ACTION ITEM. Return, in their exact form, the lines that lie between the start of the data below and the line containing "revert columns; induction", with both ends included.

TASK MATERIAL.
######

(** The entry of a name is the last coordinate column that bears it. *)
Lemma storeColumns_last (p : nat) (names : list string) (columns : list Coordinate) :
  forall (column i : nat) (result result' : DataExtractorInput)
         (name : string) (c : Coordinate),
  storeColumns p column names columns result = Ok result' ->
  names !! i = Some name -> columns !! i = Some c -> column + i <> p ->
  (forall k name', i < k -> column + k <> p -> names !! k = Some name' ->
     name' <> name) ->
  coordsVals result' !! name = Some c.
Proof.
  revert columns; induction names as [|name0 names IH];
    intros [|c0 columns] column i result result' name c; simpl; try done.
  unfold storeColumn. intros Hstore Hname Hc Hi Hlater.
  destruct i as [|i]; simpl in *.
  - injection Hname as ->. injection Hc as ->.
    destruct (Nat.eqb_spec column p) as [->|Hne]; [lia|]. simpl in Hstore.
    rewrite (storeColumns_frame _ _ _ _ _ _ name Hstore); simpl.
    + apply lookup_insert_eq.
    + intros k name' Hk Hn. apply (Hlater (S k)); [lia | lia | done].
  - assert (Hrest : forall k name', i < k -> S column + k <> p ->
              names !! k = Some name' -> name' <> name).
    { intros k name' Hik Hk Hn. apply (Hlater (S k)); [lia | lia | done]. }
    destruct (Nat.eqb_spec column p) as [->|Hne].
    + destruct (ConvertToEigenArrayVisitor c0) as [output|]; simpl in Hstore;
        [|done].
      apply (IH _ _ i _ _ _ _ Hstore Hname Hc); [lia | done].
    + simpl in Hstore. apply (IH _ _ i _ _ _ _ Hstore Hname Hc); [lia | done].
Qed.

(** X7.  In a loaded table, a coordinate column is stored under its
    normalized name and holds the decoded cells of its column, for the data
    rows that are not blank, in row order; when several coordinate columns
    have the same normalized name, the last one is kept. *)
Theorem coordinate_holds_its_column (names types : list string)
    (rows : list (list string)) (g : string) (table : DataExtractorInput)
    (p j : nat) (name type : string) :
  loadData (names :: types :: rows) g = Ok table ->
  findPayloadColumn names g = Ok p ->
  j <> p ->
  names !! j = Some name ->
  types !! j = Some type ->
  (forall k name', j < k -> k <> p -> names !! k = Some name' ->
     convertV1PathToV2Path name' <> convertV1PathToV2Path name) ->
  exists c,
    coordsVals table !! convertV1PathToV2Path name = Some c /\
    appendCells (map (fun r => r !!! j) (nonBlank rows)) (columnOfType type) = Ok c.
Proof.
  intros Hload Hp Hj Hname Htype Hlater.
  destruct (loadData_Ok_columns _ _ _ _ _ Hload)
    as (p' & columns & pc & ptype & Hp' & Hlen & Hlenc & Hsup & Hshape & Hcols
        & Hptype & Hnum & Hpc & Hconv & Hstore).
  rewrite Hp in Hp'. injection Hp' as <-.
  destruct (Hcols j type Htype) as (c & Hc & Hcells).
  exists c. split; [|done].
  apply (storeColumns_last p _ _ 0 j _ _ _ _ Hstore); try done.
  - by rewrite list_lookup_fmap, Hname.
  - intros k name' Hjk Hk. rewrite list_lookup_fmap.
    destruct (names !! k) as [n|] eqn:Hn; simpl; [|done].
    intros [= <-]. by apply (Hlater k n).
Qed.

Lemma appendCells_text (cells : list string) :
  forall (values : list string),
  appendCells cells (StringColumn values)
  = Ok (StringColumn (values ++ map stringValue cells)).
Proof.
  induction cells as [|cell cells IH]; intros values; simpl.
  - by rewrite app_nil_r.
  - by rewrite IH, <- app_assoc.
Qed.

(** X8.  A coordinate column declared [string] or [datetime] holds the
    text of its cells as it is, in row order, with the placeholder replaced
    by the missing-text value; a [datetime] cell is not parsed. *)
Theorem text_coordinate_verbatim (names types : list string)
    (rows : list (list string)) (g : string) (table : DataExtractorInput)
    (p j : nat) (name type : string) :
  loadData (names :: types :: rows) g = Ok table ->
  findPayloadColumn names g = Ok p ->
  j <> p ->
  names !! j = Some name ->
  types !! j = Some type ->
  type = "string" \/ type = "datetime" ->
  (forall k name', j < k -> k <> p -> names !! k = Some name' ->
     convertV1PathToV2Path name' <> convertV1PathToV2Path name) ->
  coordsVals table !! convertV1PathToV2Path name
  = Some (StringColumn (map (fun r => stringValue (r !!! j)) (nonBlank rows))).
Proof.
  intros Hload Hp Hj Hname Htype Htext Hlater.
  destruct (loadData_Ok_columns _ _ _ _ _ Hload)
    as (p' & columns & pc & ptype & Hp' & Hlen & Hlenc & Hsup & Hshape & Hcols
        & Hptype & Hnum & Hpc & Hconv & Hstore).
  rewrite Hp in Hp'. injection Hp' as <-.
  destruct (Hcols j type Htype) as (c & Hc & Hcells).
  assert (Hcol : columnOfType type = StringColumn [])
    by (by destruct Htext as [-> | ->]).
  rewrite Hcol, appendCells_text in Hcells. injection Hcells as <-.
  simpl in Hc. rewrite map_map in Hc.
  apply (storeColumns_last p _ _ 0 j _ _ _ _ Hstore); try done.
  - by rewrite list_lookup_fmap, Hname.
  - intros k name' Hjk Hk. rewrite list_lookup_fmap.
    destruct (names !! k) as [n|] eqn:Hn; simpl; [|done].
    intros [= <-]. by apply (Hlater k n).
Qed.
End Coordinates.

######

WRITTEN REPLY.
(** The entry of a name is the last coordinate column that bears it. *)
Lemma storeColumns_last (p : nat) (names : list string) (columns : list Coordinate) :
  forall (column i : nat) (result result' : DataExtractorInput)
         (name : string) (c : Coordinate),
  storeColumns p column names columns result = Ok result' ->
  names !! i = Some name -> columns !! i = Some c -> column + i <> p ->
  (forall k name', i < k -> column + k <> p -> names !! k = Some name' ->
     name' <> name) ->
  coordsVals result' !! name = Some c.
Proof.
  revert columns; induction names as [|name0 names IH];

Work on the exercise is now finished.